[Data for the task — start]

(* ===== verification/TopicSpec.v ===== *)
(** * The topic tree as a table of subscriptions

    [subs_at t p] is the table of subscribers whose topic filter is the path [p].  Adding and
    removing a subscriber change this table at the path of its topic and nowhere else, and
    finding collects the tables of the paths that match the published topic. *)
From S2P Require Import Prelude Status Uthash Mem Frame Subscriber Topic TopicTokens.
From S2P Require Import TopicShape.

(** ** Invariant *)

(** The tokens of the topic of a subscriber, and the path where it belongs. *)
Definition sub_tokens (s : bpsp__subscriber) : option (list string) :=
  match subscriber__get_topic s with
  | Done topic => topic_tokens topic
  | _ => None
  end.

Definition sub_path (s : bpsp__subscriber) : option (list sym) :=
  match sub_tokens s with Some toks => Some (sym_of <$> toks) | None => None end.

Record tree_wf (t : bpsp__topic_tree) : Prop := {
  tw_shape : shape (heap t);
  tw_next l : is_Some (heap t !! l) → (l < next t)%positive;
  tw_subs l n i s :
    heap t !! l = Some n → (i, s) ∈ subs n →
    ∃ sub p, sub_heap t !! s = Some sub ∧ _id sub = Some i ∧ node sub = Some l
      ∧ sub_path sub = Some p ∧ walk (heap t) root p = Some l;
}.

[Data for the task — finish]
[Data for the task — start]

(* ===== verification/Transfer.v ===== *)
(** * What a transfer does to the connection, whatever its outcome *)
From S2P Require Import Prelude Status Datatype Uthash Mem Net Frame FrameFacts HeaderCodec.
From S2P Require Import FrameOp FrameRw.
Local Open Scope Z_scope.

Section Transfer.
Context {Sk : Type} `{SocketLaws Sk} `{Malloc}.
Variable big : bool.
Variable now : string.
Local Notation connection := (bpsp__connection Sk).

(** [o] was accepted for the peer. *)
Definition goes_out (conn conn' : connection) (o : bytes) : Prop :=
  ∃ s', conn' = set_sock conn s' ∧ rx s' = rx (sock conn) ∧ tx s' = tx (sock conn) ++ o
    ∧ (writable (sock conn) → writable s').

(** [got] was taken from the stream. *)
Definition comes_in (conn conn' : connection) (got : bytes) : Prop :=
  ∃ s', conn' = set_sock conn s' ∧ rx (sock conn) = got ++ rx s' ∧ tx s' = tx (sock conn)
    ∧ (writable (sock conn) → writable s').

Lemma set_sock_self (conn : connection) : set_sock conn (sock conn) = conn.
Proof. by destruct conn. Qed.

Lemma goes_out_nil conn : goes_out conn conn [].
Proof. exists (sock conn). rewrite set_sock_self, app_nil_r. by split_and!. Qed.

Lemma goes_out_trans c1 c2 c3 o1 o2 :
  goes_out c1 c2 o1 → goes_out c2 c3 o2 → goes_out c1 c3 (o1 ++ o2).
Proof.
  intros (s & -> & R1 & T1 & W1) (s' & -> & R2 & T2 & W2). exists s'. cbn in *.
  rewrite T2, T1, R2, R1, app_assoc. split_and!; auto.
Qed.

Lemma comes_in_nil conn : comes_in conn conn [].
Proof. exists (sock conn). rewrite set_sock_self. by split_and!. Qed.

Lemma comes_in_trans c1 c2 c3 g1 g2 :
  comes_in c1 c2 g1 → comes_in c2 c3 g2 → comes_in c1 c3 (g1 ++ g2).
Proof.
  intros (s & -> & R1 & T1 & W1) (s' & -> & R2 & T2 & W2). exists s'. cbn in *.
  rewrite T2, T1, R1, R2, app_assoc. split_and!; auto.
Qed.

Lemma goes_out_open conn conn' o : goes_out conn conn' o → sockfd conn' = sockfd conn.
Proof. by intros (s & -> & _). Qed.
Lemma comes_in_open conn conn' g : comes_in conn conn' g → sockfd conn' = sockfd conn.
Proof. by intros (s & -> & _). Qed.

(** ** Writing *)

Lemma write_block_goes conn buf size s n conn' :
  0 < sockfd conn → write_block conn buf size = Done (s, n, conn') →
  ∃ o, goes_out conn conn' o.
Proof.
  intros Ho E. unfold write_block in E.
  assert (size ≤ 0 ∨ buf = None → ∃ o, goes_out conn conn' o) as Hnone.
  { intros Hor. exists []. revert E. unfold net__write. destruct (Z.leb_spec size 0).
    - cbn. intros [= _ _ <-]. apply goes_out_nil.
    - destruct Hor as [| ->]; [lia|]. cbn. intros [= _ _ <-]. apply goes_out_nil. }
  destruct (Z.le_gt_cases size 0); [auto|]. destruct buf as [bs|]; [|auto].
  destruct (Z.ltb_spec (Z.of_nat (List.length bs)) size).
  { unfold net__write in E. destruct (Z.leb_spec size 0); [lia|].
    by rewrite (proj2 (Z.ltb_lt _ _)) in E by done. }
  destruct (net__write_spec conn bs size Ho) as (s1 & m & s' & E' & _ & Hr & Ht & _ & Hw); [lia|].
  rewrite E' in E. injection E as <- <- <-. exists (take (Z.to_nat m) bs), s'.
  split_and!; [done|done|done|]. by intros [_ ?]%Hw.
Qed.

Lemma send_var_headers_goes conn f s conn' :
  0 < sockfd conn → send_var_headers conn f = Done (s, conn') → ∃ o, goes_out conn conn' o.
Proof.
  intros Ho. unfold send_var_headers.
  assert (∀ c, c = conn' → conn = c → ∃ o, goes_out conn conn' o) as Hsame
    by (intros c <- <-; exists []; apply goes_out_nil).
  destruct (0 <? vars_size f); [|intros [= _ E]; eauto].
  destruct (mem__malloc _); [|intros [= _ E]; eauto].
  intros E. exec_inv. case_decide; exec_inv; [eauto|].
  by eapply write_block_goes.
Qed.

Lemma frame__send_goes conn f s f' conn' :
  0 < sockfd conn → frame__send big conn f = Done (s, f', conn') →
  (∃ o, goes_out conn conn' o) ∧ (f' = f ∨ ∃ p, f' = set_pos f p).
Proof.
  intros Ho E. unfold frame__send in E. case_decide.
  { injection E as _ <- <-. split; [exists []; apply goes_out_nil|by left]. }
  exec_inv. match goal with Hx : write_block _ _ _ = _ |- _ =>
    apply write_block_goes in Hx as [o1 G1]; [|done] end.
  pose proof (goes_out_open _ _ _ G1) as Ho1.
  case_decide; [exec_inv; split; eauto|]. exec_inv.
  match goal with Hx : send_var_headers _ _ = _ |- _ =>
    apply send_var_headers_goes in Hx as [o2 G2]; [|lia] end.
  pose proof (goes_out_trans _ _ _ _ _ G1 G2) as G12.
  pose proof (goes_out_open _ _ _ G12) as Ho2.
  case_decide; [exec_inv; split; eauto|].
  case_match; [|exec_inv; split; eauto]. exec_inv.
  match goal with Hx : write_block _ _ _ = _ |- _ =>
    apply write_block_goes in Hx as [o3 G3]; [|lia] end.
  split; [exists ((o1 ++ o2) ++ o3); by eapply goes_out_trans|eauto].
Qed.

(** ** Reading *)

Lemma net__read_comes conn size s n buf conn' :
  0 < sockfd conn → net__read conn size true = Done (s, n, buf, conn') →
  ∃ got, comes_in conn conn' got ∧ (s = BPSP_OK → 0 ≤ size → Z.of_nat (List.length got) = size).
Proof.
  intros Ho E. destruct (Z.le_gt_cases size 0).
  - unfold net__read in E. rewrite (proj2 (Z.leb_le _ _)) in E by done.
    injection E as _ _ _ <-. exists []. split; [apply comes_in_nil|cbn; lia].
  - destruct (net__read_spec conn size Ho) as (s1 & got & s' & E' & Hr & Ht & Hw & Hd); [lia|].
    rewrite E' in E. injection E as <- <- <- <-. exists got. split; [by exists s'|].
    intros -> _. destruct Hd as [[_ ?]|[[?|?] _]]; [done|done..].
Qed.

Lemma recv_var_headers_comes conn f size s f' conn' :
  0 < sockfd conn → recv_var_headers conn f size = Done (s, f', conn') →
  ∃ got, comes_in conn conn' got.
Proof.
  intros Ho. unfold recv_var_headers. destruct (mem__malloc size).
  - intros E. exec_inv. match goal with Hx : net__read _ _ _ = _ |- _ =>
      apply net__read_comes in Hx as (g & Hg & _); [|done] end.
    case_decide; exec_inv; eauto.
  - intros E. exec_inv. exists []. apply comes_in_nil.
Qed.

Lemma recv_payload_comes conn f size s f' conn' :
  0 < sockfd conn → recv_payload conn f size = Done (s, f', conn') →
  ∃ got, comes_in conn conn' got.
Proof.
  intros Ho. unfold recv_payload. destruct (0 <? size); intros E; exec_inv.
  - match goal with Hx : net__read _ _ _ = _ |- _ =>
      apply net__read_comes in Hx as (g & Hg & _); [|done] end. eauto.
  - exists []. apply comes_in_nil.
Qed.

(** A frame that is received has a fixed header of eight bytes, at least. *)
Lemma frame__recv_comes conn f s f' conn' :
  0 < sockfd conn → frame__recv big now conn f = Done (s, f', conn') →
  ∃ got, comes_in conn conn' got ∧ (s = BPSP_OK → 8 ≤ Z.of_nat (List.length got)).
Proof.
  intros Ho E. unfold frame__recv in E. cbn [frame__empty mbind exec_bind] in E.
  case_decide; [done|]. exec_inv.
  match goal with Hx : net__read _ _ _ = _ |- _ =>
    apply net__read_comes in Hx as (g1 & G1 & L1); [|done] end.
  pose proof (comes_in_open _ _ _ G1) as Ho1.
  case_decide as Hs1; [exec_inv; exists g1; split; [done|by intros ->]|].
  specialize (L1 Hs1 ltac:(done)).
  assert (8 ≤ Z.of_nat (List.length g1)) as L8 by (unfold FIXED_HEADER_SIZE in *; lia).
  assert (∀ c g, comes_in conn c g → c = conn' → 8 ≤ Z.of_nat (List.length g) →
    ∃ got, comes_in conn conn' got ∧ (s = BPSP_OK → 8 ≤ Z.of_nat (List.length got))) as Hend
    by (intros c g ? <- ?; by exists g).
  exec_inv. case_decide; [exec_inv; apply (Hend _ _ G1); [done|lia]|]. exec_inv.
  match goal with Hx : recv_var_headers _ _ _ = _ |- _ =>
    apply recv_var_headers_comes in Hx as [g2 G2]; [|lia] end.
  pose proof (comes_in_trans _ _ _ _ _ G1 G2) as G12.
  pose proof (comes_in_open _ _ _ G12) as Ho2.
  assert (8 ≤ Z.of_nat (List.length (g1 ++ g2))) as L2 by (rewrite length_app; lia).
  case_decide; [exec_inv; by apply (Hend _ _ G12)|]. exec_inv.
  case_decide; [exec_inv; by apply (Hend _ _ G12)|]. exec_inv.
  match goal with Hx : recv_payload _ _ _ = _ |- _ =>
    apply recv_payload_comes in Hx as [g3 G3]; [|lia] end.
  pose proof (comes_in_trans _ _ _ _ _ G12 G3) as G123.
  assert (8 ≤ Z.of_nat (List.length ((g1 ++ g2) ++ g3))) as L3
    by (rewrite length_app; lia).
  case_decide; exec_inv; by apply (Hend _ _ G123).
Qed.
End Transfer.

[Data for the task — finish]

• What needs to be done: The answer must be a single number: how many lines of the data hold the word "Hend".

• Response for this exercise: 5